3. Overturned decision
The plaintiff appealed the ruling, challenging the rejection of interest capitalization. The National Court of Appeals in Civil Matters (Chamber L) overturned the decision, deeming the approved interest calculation outcome absurd, and allowing the plaintiffs’ capitalization to proceed. The outcome of the new computation was almost double the previous amount, totaling ARS 8,098,033.
The specific rationale was :
(i) The original judgment on the merits stems from a malpractice incident that occurred almost twenty years ago, resulting in serious uncompensated damage to the plaintiff.
(ii) The alternation between passive and active interest rates results in a lower amount than that obtained by applying only the BCRA passive rate which—in turn—dilutes the credit and hinders full reparation.
(iii) The principal and the accrued passive interest remain unpaid and unproductive in the face of constant depreciation, even after a full year since the final judgement.
(iv) Notifying the final judgement, without interest calculation, satisfies article 770(c)’s requisite for capitalization of accrued interest.
4. Supreme Court ruling
In response to the National Court of Appeals in Civil Matters' ruling, a co-defendant and a third-party defendant filed a Federal Extraordinary Appeal, which the Court of Appeals denied. This gave rise to the appeal route of direct presentation before the Supreme Court.
Upon reviewing the facts of the case, the Supreme Court clarified that, while rulings in enforcement proceedings are typically not considered “final judgements”—as its jurisdiction requires—the ruling under scrutiny was deemed equivalent because of the irreparable harm that it would otherwise cause to the defendants.
The Supreme Court then held that the requirements of article 770(c) of the CCCN are clear: once the interest computation for the final judgement has been approved, the debtor must be summoned to pay.
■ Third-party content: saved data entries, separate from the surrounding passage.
(* ===== verification/Evict.v ===== *)
(** * Evicting the oldest entries of a map

    Two tables bound their size the same way ([DeadNonceList] in [ndn-store],
    [ReplayGuard] in [ndn-security]): collect [(age, key)] pairs, sort them by
    age, remove the first [n] keys.  The iteration order of the map and the order
    [sort_unstable_by_key] gives to equal ages are not fixed by the language, so
    the sort is an argument, and the lemmas hold of every function that sorts. *)

From S2P Require Import Prelude.
#[local] Open Scope Z_scope.

Section evict.
Context `{Countable K} {V : Type}.

(** [for key in keys { map.remove(&key) }]. *)
Definition remove_all (es : gmap K V) (ks : list K) : gmap K V :=
  fold_left (fun es k => delete k es) ks es.

(** What the source uses of [sort_unstable_by_key(|(age, _)| *age)]. *)
Definition sorts_by_age (sort : list (Z * K) -> list (Z * K)) : Prop :=
  forall l, sort l ≡ₚ l /\ StronglySorted (fun a b => a.1 <= b.1) (sort l).

Lemma lookup_remove_all es ks k :
  remove_all es ks !! k = if decide (k ∈ ks) then None else es !! k.
Proof.
  unfold remove_all. revert es. induction ks as [|x ks IH]; intros es; cbn [fold_left].
  - by rewrite decide_False by set_solver.
  - rewrite IH, lookup_delete. repeat case_decide; set_solver.
Qed.

Lemma remove_all_size es ks :
  NoDup ks -> (forall k, k ∈ ks -> is_Some (es !! k)) ->
  (size (remove_all es ks) + length ks = size es)%nat.
Proof.
  unfold remove_all. revert es. induction ks as [|x ks IH]; intros es; simpl; [lia|].
  intros [Hx Hnd]%NoDup_cons Hin. specialize (IH (delete x es) Hnd).
  pose proof (Hin x ltac:(left)) as Hsome. rewrite (map_size_delete_Some _ _ Hsome) in IH.
  assert (size es <> 0%nat) as Hne.
  { intros ->%map_size_empty_inv. destruct Hsome as [? Hs]. by rewrite lookup_empty in Hs. }
  rewrite <- Nat.add_succ_comm, Nat.add_succ_l, IH; [lia|].
  intros k Hk. rewrite lookup_delete_ne by set_solver. apply Hin. by right.
Qed.

Context (sort : list (Z * K) -> list (Z * K)) (Hsort : sorts_by_age sort) (age : V -> Z).

Definition by_age (es : gmap K V) : list (Z * K) :=
  sort ((fun p => (age p.2, p.1)) <$> map_to_list es).

Lemma by_age_perm es : by_age es ≡ₚ (fun p => (age p.2, p.1)) <$> map_to_list es.
Proof. apply Hsort. Qed.

Lemma elem_by_age es a k : (a, k) ∈ by_age es <-> exists v, es !! k = Some v /\ age v = a.
Proof.
  rewrite by_age_perm, list_elem_of_fmap. setoid_rewrite <- elem_of_map_to_list. split.
  - intros ([k' v] & [= -> ->] & ?). eauto.
  - intros (v & Hv & <-). by exists (k, v).
Qed.

Lemma NoDup_by_age es : NoDup (by_age es).*2.
Proof. rewrite by_age_perm, <- list_fmap_compose. apply (NoDup_fst_map_to_list es). Qed.

Lemma length_by_age es : length (by_age es) = size es.
Proof. rewrite by_age_perm, length_fmap. apply length_map_to_list. Qed.

(** The map without its [n] oldest entries. *)
Definition evict (n : nat) (es : gmap K V) : gmap K V := remove_all es (take n (by_age es)).*2.

(** What is evicted is no younger than what stays. *)
Lemma evict_oldest es n k v k' v' :
  es !! k = Some v -> evict n es !! k = None -> evict n es !! k' = Some v' -> age v <= age v'.
Proof.
  unfold evict. intros He Hgone Hkept. rewrite lookup_remove_all in Hgone, Hkept.
  destruct (decide (k ∈ (take n (by_age es)).*2)) as [Hin|]; [|congruence].
  destruct (decide (k' ∈ (take n (by_age es)).*2)) as [|Hout]; [done|].
  apply list_elem_of_fmap in Hin as ([a k0] & -> & Hin). simpl in *.
  assert (a = age v) as ->.
  { assert ((a, k0) ∈ by_age es) as Hb by (apply elem_of_take in Hin as (? & ? & _); by eapply list_elem_of_lookup_2).
    apply elem_by_age in Hb as (v0 & Hv0 & <-). congruence. }
  assert ((age v', k') ∈ by_age es) as Hk by (apply elem_by_age; eauto).
  rewrite <- (take_drop n (by_age es)) in Hk. apply elem_of_app in Hk as [Hk|Hk].
  - destruct Hout. apply list_elem_of_fmap. by exists (age v', k').
  - pose proof (proj2 (Hsort ((fun p => (age p.2, p.1)) <$> map_to_list es))) as Hss.
    fold (by_age es) in Hss. rewrite <- (take_drop n (by_age es)) in Hss.
    exact (StronglySorted_app_1_elem_of _ _ _ _ _ Hss Hin Hk).
Qed.

Lemma evict_size es n : (n <= size es)%nat -> (size (evict n es) + n = size es)%nat.
Proof.
  intros Hn. unfold evict. rewrite <- (remove_all_size es (take n (by_age es)).*2).
  - rewrite length_fmap, length_take, length_by_age. lia.
  - rewrite fmap_take. eapply sublist_NoDup; [apply NoDup_by_age|apply sublist_take].
  - intros k ([a k'] & -> & (i & Hi & _)%elem_of_take)%list_elem_of_fmap.
    apply list_elem_of_lookup_2, elem_by_age in Hi as (v & Hv & _). by exists v.
Qed.

Lemma evict_subseteq es n k v : evict n es !! k = Some v -> es !! k = Some v.
Proof. unfold evict. rewrite lookup_remove_all. by case_decide. Qed.

(** Eviction short of the whole map spares a strictly youngest entry. *)
Lemma evict_spares_youngest es n k v :
  es !! k = Some v -> (forall k' v', es !! k' = Some v' -> k' <> k -> age v' < age v) ->
  (n < size es)%nat -> evict n es !! k = Some v.
Proof.
  intros Hk Hyoung Hn. pose proof (evict_size es n ltac:(lia)) as Hsz.
  destruct (evict n es !! k) as [v0|] eqn:He; [apply evict_subseteq in He; congruence|]. exfalso.
  destruct (decide (evict n es = ∅)) as [Hemp|Hne]; [rewrite Hemp, map_size_empty in Hsz; lia|].
  apply map_choose in Hne as (k' & v' & Hk').
  pose proof (evict_oldest _ _ _ _ _ _ Hk He Hk') as Hle.
  assert (k' <> k) as Hkk by congruence.
  specialize (Hyoung _ _ (evict_subseteq _ _ _ _ Hk') Hkk). lia.
Qed.
End evict.

(** One function that sorts. *)
Definition age_le {K} (a b : Z * K) : Prop := a.1 <= b.1.
#[export] Instance age_le_dec {K} (a b : Z * K) : Decision (age_le a b) := decide (a.1 <= b.1).
#[export] Instance age_le_total {K} : Total (@age_le K).
Proof. intros a b. unfold age_le. lia. Qed.
#[export] Instance age_le_trans {K} : Transitive (@age_le K).
Proof. intros a b c. unfold age_le. lia. Qed.

Lemma merge_sort_sorts {K} : sorts_by_age (merge_sort (@age_le K)).
Proof. intros l. split; [apply merge_sort_Permutation|apply (StronglySorted_merge_sort age_le)]. Qed.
They only incur in default if they fail to comply, and this enables the capitalization of interest accrued up to that point. Consequently, the Supreme Court affirmed that—given the facts of the case—the National Court of Appeals in Civil Matters had deviated from the legal text by allowing capitalization outside of the outlined prerequisites.
Judge Rosenkrantz's vote, in agreement with the majority (Rosatti and Lorenzetti), elaborated on this point, emphasizing that legal interpretation must be based on the written law. This means applying it directly when its meaning is clear, without introducing considerations unrelated to the case at hand. Otherwise, it would be equivalent to disregarding the rule without first declaring it unconstitutional.
Finally, regarding the federal issue required to access the Supreme Court’s jurisdiction, it was deemed satisfied by framing the National Court of Appeals' ruling within the doctrine of arbitrary rulings. This is because it involved the violation of an express rule of mandatory public policy without first verifying the legal grounds for the exception that it wanted to allow. Based on this reasoning, the Supreme Court overturned the decision to authorize capitalization and remanded the case to the lower courts.
In short, there is no capitalization without notification.
This insight is a brief comment on legal news in Argentina; it does not purport to be an exhaustive analysis or to provide legal advice.